Rien… Vois-tu, il m’est passé là souvent une idée affreuse… c’est que peut-être une fois, une seule fois, tu as pu te dire dans ton cœur : Elle m’a cédé, donc elle pouvait céder à un autre.

ANTONY.

Que je meure si cela est !

ADÈLE.

C’est qu’alors pour toi aussi je serais une femme perdue… toi aussi tu dirais : C’est ma maîtresse !

ANTONY.

Oh ! non, non… tu es mon âme, ma vie, mon amour.

ADÈLE.

Dis-moi, Antony, si demain j’étais libre, m’épouserais-tu toujours ?

ANTONY.

Oh ! sur Dieu et l’honneur… oui.

ADÈLE.

Sans crainte… sans hésitation ?

ANTONY.

Avec ivresse.

ADÈLE.

Merci ! il me reste donc Dieu et toi, que m’importe le monde ?… Dieu et toi savez qu’une femme ne pouvait résister à tant d’amour… Ces femmes si vaines, si fières, eussent succombé comme moi… si mon Antony les eût aimées ; mais il ne les eût pas aimées, n’est-ce pas ?…

ANTONY.

Oh ! non, non…

ADÈLE.

Car quelle femme pourrait résister à mon Antony ? Ah !… tout ce que j’ai dit est folie… je veux être heureuse encore, j’oublierai tout pour ne me souvenir que de toi… Que m’importe ce que le monde dira ? je ne verrai plus personne, je m’isolerai avec notre amour, tu resteras près de moi ; tu me répéteras à chaque instant que tu m’aimes, que tu es heureux, que nous le sommes ; je te croirai, car je crois en ta voix, en tout ce que tu me dis ; quand tu parles, tout en moi se tait pour écouter, mon cœur n’est plus serré, mon front n’est plus brûlant, mes larmes s’arrêtent, mes remords s’endorment… j’oublie…

ANTONY.

Non, je ne te quitterai plus, je prends tout sur moi, et que Dieu m’en punisse, oui, nous serons heureux encore… calme-toi.

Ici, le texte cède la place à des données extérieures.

(** ** The queue *)

Lemma push_thins q f now :
  (length (frames q) <= capacity q)%nat ->
  let q' := fst (push q f now) in
  (length (frames q') <= capacity q')%nat /\
  ((refused q' <> None /\ waiting_frames q' = waiting_frames q)
   \/ (refused q' = refused q /\ refused q = None /\ waiting_frames q' = waiting_frames q ++ [f])
   \/ (refused q' = refused q /\ refused q = None /\ exists l1 x l2, waiting_frames q = l1 ++ x :: l2
       /\ droppable x = true /\ is_rel x = false /\ waiting_frames q' = l1 ++ l2 ++ [f])).
Proof.
  intros Hcap. destruct (push q f now) as [q' r] eqn:E. cbn [fst].
  destruct (push_cases q f now q' r Hcap E) as [(rf & Hr & _ & ->)|[(Hr & _ & Hl & ->)|(Hr & _ & l & -> & Hl & Hc)]].
  - split; [done|]. left. by rewrite Hr.
  - split; [cbn; lia|]. by left.
  - split; [done|]. right. unfold waiting_frames. cbn [set_frames frames refused].
    destruct Hc as [(l0 & t & s & -> & Hn & ->)|[(l1 & t & s & l2 & -> & Hs & ->)| ->]].
    + right. split; [done|]. split; [done|]. exists (fst <$> l0), t, []. rewrite !fmap_app. cbn. split_and!; try done.
      * unfold newer_position, is_absolute in Hn. unfold droppable. destruct (message t) as [| | | |[]| | | | | | | | | | | | | | | | | ]; bool_inv; done.
      * unfold newer_position, is_absolute in Hn. unfold is_rel. destruct (message t) as [| | | |[]| | | | | | | | | | | | | | | | | ]; bool_inv; done.
    + right. split; [done|]. split; [done|]. exists (fst <$> l1), t, (fst <$> l2). rewrite !fmap_app. cbn.
      unfold superseded in Hs. apply andb_true_iff in Hs as [_ Hs].
      split_and!; [done| | |by rewrite <- app_assoc]; [unfold droppable|unfold is_rel]; by destruct (message t).
    + left. rewrite fmap_app. done.
Qed.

ADÈLE, dans les bras d’Antony.

Je suis heureuse !… — (La porte du salon s’ouvre, la vicomtesse parait.) Marie ! — (Adèle jette un cri et se sauve par la porte de côté.)

ANTONY.

Malédiction !


Scène IX.

 

ANTONY, LA VICOMTESSE, puis LOUIS.
LA VICOMTESSE.

Monsieur, ce n’est qu’après vous avoir cherché partout que je suis entrée ici.

ANTONY, avec amertume.

Et sans doute, madame, un motif bien important ?…

LA VICOMTESSE.

Oui, monsieur ; un homme, qui se dit votre domestique, vous demande… ne veut parler qu’à vous… Il y va, dit-il, de la vie et de la mort.

ANTONY.

Un domestique à moi… qui ne veut parler qu’à moi… oh ! madame, permettez qu’il entre ici… pardon… si c’était… et puis, au nom du ciel ! dites à Adèle… à la baronne… de venir… de venir à l’instant… cherchez-la, madame, je vous en prie… vous êtes sa seule amie…

LA VICOMTESSE.

J’y cours. — (Au domestique.) Entrez.

ANTONY.

Louis !… Oh ! qui te ramène ?

LOUIS.

Le colonel d’Hervey est parti hier matin de Strasbourg ; il sera ici dans quelques heures.

ANTONY.

Dans quelques heures… — (Appelant.) Adèle !… Adèle !…

LA VICOMTESSE, rentrant.

Elle vient de partir.

ANTONY.

Pour retourner chez elle… malheureuse ! arriverai-je à temps ?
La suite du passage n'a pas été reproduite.